Where does the word "pyval" occur in the entries below? Copy every line that has it.

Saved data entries
Start of Block

Definition project_fact (i : InterpretationRecord) (source_refs : list uuid) (id : uuid) (now : instant) (raw : pyval)
  : result CandidateFactAssertion :=
  match raw with
  | VDict raw_fact =>
      match dict_get raw_fact "fact_key" with
      | VStr fact_key =>
          refuse negb (nonempty (strip fact_key)) with CandidateProjectionError
            saying "each candidate fact requires fact_key";;
          let! evidence := verified_evidence_refs (dict_get raw_fact "evidence_span_refs") i in
          CandidateFactAssertion_validate
            (mkCandidateFactAssertion id fact_key (dict_get raw_fact "value") CA_CLAIM (Some (ip_interpretation_id i))
               source_refs evidence
               (if is_nil evidence then Some "No verified EvidenceSpan reference was supplied by the interpretation."
                else None)
               (Some "interpretation-projection-v1") now)
      | _ => raise CandidateProjectionError "each candidate fact requires fact_key"
      end
  | _ => raise CandidateProjectionError "each candidate fact must be an object"
  end.

Fixpoint project_facts (i : InterpretationRecord) (source_refs : list uuid) (ids : nat -> uuid) (clock : nat -> instant)
    (n : nat) (raws : list pyval) : result (list CandidateFactAssertion) :=
  match raws with
  | [] => Ok []
  | raw :: rest =>
      let! f := project_fact i source_refs (ids n) (clock n) raw in
      let! fs := project_facts i source_refs ids clock (S n) rest in
      Ok (f :: fs)
  end.
(** ** Decisions *)

(** A committed decision, by all the checks it passed. *)
Inductive decided (case_id : uuid) (payload : RecordDecisionBody) (request : Request) (ids : FreshIds)
    (clock : nat -> instant) (db : ApiDb) (resp : DecisionResponse) (db' : ApiDb) : Prop :=
  | decided_by actor c evaluation role u
      (Hauth : authenticate settings (a_authority db) request (clock 0%nat) = Reply actor)
      (Hperm : permitted (a_authority db) (p_principal_id (ap_principal actor)) DECISION_SUBMIT
                 (Some c) None (clock 1%nat))
      (Hfound : get_case (a_exec db) case_id = Ok (Some c))
      (Hpolicy : c_policy_ref c = Some (pe_policy_ref evaluation))
      (Hlatest : get_latest_policy_evaluation (a_exec db) (c_case_id c) = Ok (Some evaluation))
      (Hrole : resolve_decision_role (a_authority db) (p_principal_id (ap_principal actor)) evaluation
                 (api_case_scope c) (db_role payload) (clock 2%nat) = Ok role)
      (Hdecision : dr_decision resp =
         mkDecision (id_decision ids) (c_case_id c) (c_version c) (c_authority_epoch c)
           (p_principal_id (ap_principal actor)) (Some role) (db_disposition payload) (db_rationale payload)
           (pe_policy_ref evaluation) (clock 3%nat))
      (Hassessed : match dr_approval resp with
         | Some a => db_disposition payload = APPROVE /\
             assess_approval_satisfaction (a_authority db) (c_case_id c) (c_authority_epoch c)
               (pe_policy_ref evaluation) evaluation
               (list_decisions (a_exec db) (a_authority db) (c_case_id c) ++ [dr_decision resp])
               (api_case_scope c) (clock 4%nat) = Ok a
         | None => db_disposition payload <> APPROVE
         end)
      (Hrecorded : record_decision c (dr_decision resp) (approval_complete (dr_approval resp)) (clock 5%nat)
                   = Ok (dr_case resp))
      (Hcommitted : apply_decision_transition (a_policies db) (a_txns db) (a_uow db) c (dr_case resp)
                      (dr_decision resp) (Some (api_case_scope c)) (dr_approval resp ≫= aa_satisfaction)
                      (id_event ids) (clock 6%nat) = Ok u)
      (Hafter : db' = set_uow db u).

Lemma deciding_evaluation_Reply c db policy_ref evaluation :
  deciding_evaluation c db = (Reply (policy_ref, evaluation), db) ->
  c_policy_ref c = Some policy_ref /\ pe_policy_ref evaluation = policy_ref /\
  get_latest_policy_evaluation (a_exec db) (c_case_id c) = Ok (Some evaluation).
Proof.
  unfold deciding_evaluation. destruct (c_policy_ref c) as [p|]; [|by intros [? _]%view_Reply].
  intros [(latest & Hl%uncaught_Reply & Hr)%reply_bind_Reply _]%view_Reply. destruct latest as [e|]; [|done].
  destruct (bool_decide (pe_policy_ref e <> p)) eqn:Hp; [done|]. injection Hr as <- <-. propify. done.
Qed.

Lemma assess_decision_Reply c decision evaluation scope now db approval :
  assess_decision c decision evaluation scope now db = (Reply approval, db) ->
  match approval with
  | Some a => d_disposition decision = APPROVE /\
      assess_approval_satisfaction (a_authority db) (c_case_id c) (c_authority_epoch c) (d_policy_ref decision)
        evaluation (list_decisions (a_exec db) (a_authority db) (c_case_id c) ++ [decision]) scope now = Ok a
  | None => d_disposition decision <> APPROVE
  end.
Proof.
  unfold assess_decision. case_bool_decide as Hd; [|by intros [[= <-] _]%view_Reply].
  intros [(a & Ha%uncaught_Reply & Hr)%reply_bind_Reply _]%view_Reply. by injection Hr as <-.
Qed.

Lemma submit_decision_effect case_id payload request ids clock db r db' :
  submit_decision settings case_id payload request ids clock db = (r, db') ->
  (db' = db /\ forall resp, r <> Reply resp) \/
  exists resp, r = Reply resp /\ decided case_id payload request ids clock db resp db'.
Proof.
  unfold submit_decision. intros Hrun. peel Hrun as [Hn|([actor c] & Ho & Hrun)]; [by left|].
  apply open_case_Reply in Ho as (Hauth & Hfound & Hperm).
  peel Hrun as [Hn|([policy_ref evaluation] & He & Hrun)]; [by left|].
  apply deciding_evaluation_Reply in He as (Hpolicy & <- & Hlatest).
  peel Hrun as [Hn|(role & [Hrole _]%view_Reply & Hrun)]; [by left|]. apply answer_Reply in Hrole.
  peel Hrun as [Hn|(approval & Ha & Hrun)]; [by left|]. apply assess_decision_Reply in Ha.
  peel Hrun as [Hn|(updated & [Hu _]%view_Reply & Hrun)]; [by left|]. apply answer_Reply in Hu.
  apply commit_bind in Hrun as [Hn|(u & Hcommit & Hrun)]; [by left|]. right.
  injection Hrun as <- <-. eexists. split; [done|]. by econstructor.
Qed.

(** A decision authorizes its case only when it completes the approval. *)
Lemma record_decision_authorized c d approval now c' :
  record_decision c d (approval_complete approval) now = Ok c' -> c_status c' = AUTHORIZED ->
  c_status c = AWAITING_DECISION /\ d_disposition d = APPROVE /\ c' = move c AUTHORIZED now /\
  exists a, approval = Some a /\ aa_satisfied a = true.
Proof.
  unfold record_decision. intros Hr Hs. inv_ok. propify. destruct (d_disposition d) eqn:Hd;
    try (injection Hr as Hr; by rewrite <- Hr in Hs).
  destruct approval as [a|]; cbn in Hr; [destruct (aa_satisfied a) eqn:Ha|]; injection Hr as Hr; subst c'; try done.
  split_and!; try done. by exists a.
Qed.

(** C12: Approval is earned: a decision leaves its case authorized only if it was
    awaiting a decision under its current policy evaluation and, with this
    decision, that evaluation's approval rule is met by recorded decisions: one
    approving decision for the case, its epoch and its policy per required role,
    each by a principal holding that role in the scope of the case when
    deciding, by distinct principals when the rule asks for it; the satisfaction
    and its governance basis are stored with it. *)
Theorem authorization_is_earned case_id payload request ids clock db resp db' :
  submit_decision settings case_id payload request ids clock db = (Reply resp, db') ->
  c_status (dr_case resp) = AUTHORIZED ->
  exists c evaluation sel s b,
    get_case (a_exec db) case_id = Ok (Some c) /\ c_status c = AWAITING_DECISION /\
    get_latest_policy_evaluation (a_exec db) (c_case_id c) = Ok (Some evaluation) /\
    c_policy_ref c = Some (pe_policy_ref evaluation) /\ pe_required_decision_roles evaluation <> [] /\
    approval_witness (a_authority db) (c_case_id c) (c_authority_epoch c) (pe_policy_ref evaluation) evaluation
      (list_decisions (a_exec db) (a_authority db) (c_case_id c) ++ [dr_decision resp]) (api_case_scope c) sel /\
    as_decision_ids s = d_decision_id <$> sel /\
    satisfactions (a_authority db') !! as_satisfaction_id s = Some s /\
    u_governance (a_uow db') !! gb_basis_id b = Some b /\ basis_of_approval b (dr_case resp) s.
Proof.
  intros Hrun Hstatus. apply submit_decision_effect in Hrun as [[_ Hn]|(resp' & [= <-] & Hd)]; [by destruct (Hn resp)|].
  destruct Hd. destruct (record_decision_authorized _ _ _ _ _ Hrecorded Hstatus) as (Hawait & _ & _ & a & Happ & Hsat).
  rewrite Happ in *. destruct Hassessed as [_ Hassess].
  destruct (assess_approval_spec _ _ _ _ _ _ _ _ _ Hassess) as (_ & Hyes & _).
  destruct (Hyes Hsat) as (sel & s & Hw & _ & Hs & _ & _ & _ & Hids & _). cbn in Hcommitted. rewrite Hs in Hcommitted.
  destruct (approval_commits _ _ _ _ _ _ _ role _ _ _ _ Hcommitted)
    as (_ & _ & Hstored & _ & (b & Hb & Habout) & _); [by rewrite Hdecision|]. subst db'.
  exists c, evaluation, sel, s, b. split_and!; try done.
  unfold resolve_decision_role in Hrole. intros Hnil. rewrite Hnil in Hrole. done.
Qed.

(** ** Every authorized case is approved *)

(** A call writes the case table by transactions of two kinds. *)
Inductive call_write (db db' : ApiDb) : Prop :=
  | write_other u k c (Hw : wrote_case (a_uow db) u k c)
      (Hd : x_decisions (u_exec u) = x_decisions (a_exec db)) (Hs : c_status c <> AUTHORIZED)
      (Hdb : db' = set_uow db u)
  | write_decision case_id payload request ids clock resp
      (Hd : decided case_id payload request ids clock db resp db').

Lemma evaluation_not_authorized c e now c' :
  apply_policy_evaluation c e now = Ok c' -> c_status c' <> AUTHORIZED.
Proof. unfold apply_policy_evaluation. intros Ha. inv_ok. destruct (pe_disposition e); inv_ok; by subst c'. Qed.
Definition drive_phase (case_id : uuid) (c : AdministrativeCase) : M AdministrativeCase :=
  do! c := start_phase c in
  do! effects := gets (fun w =>
    list_effects (w_exec w) (w_links w) (c_case_id c) (c_authority_epoch c)) in
  if is_nil effects then throw TransitionError "authorized onboarding case has no planned effects"
  else
    do! obligation_set := reads (fun w =>
      get_current (w_obligations w) (c_case_id c) (c_authority_epoch c)) in
    do! links := gets (fun w => list_links (w_obligations w) (c_case_id c) (c_authority_epoch c)) in
    do! dispatched := dispatch_phase case_id c effects obligation_set links in
    match dispatched with
    | inl r => ret r
    | inr c => settle_phase case_id c effects obligation_set links
    end.

Definition run (case_id : uuid) : M AdministrativeCase :=
  do! c := require_case case_id in
  if not_executable (c_status c) then ret c
  else
    do! gate := governance_gate c in
    match gate with
    | inl reopened => ret reopened
    | inr _ => drive_phase case_id c
    end.
End run.
End executor.
Lemma prepare_obligation_path c o g overrides b :
  bpath (prepare_obligation clock settings c o g overrides) b (prepared o).
Proof.
  unfold prepare_obligation. destruct (negb (bridge_enabled settings)) eqn:Een.
  { apply bpath_ret. by propify. }
  apply bpath_skip; [apply _|]. intros identity b1 _ _. apply bpath_skip; [apply _|]. intros derived b2 Hd _.
  unfold lift in Hd. injection Hd as Hd _. apply derived_grant_obligation in Hd.
  eapply (bpath_bind _ _ _ _ (fun grant b3 => bd_grants (br_db b3) !! gr_grant_id grant = Some grant /\
                                        gr_obligation_id grant = ob_obligation_id o)).
  { apply bpath_write. intros grant d' Hok Hput. destruct (put_grant_ok _ _ _ _ Hok Hput) as (? & ? & ? & ?).
    split_and!; try done. congruence. }
  intros grant b3 _ _ [Hgrant Hgo]. apply bpath_skip; [apply _|]. intros derived_intent b4 _ [Ed4 _].
  eapply (bpath_bind _ _ _ _ (fun intent b5 => bd_intents (br_db b5) !! ei_intent_id intent = Some intent)).
  { apply bpath_write. intros intent d' Hok Hput. destruct (put_intent_ok _ _ _ _ Hok Hput) as (? & ? & ? & ?). done. }
  intros intent b5 _ [[Hlg _ _] _] Hintent. rewrite <- Ed4 in Hgrant. apply (lookup_weaken _ _ _ _ Hgrant) in Hlg.
  apply bpath_skip; [apply _|]. intros planned b6 Hplan [Ed6 _]. unfold lift in Hplan. injection Hplan as Hplan _.
  destruct (projected_wf _ _ _ _ Hplan) as (Hv & Hnr & Hpo).
  eapply (bpath_bind _ _ _ _ (stored_for (ob_obligation_id o))).
  { apply bpath_write. intros p d' Hok Hput. destruct (put_projection_ok _ _ _ _ Hok Hv Hnr Hput) as (? & ? & ? & ?).
    split_and!; try done. split; [done|]. congruence. }
  intros p7 b7 _ [[Hlg7 Hli7 _] _] Hs7. rewrite Ed6 in Hlg7, Hli7.
  pose proof (lookup_weaken _ _ _ _ Hlg Hlg7) as Hg7. pose proof (lookup_weaken _ _ _ _ Hintent Hli7) as Hi7.
  eapply bpath_bind; [by apply retry_rejected_path|]. intros p8 b8 _ [[Hlg8 Hli8 _] _] Hs8.
  eapply bpath_bind; [by apply submit_shadow_path|]. intros p9 b9 _ [[Hlg9 Hli9 _] _] Hs9.
  destruct (shadow_only settings); [by apply bpath_ret|].
  eapply bpath_bind; [by apply admit_submitted_path|]. intros p10 b10 _ [[Hlg10 Hli10 _] _] Hs10.
  destruct (_ || _); [by apply bpath_ret|]. destruct (negb (cutover settings)); [by apply bpath_ret|].
  apply bpath_skip; [apply _|]. intros owned b11 _ [Ed11 Ec11]. pose proof (stored_still _ _ _ _ (conj Ed11 Ec11) Hs10) as Hs11.
  destruct (negb owned); [by apply bpath_ret|].
  eapply bpath_bind; [apply (execute_admitted_path p10 grant intent _ _ Hs11); rewrite Ed11; eapply lookup_weaken;
    [exact Hg7| |exact Hi7|]; by repeat (etrans; [eassumption|])|].
  intros p12 b12 _ _ Hs12. by apply bpath_ret.
Qed.

(** The obligation of an effect. *)
Definition obligation_of (effect : EffectRecord) (o : AdministrativeObligation) : Prop :=
  ef_obligation_id effect = Some (ob_obligation_id o).

Lemma effect_basis_obligation r effect at_ now c o g :
  effect_basis r effect at_ now = Ok (c, o, g) -> obligation_of effect o.
Proof.
  unfold effect_basis, obligation_of. destruct (ef_obligation_id effect) as [oid|]; [|done]. intros ?. inv_ok.
  repeat match goal with
    | H : match ?x with Some _ => _ | None => _ end = Ok _ |- _ => destruct x eqn:?; [|discriminate H]; inv_ok
    end.
  simplify_eq. match goal with H : first_where _ _ = Some _ |- _ => rename H into Hfirst end.
  unfold first_where in Hfirst. apply head_Some_elem_of in Hfirst. apply elem_of_filter_bool in Hfirst as [_ Hf].
  apply bool_decide_eq_true in Hf. by rewrite Hf.
Qed.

End of Block

TASK RESPONSE =>
Definition project_fact (i : InterpretationRecord) (source_refs : list uuid) (id : uuid) (now : instant) (raw : pyval)
    (n : nat) (raws : list pyval) : result (list CandidateFactAssertion) :=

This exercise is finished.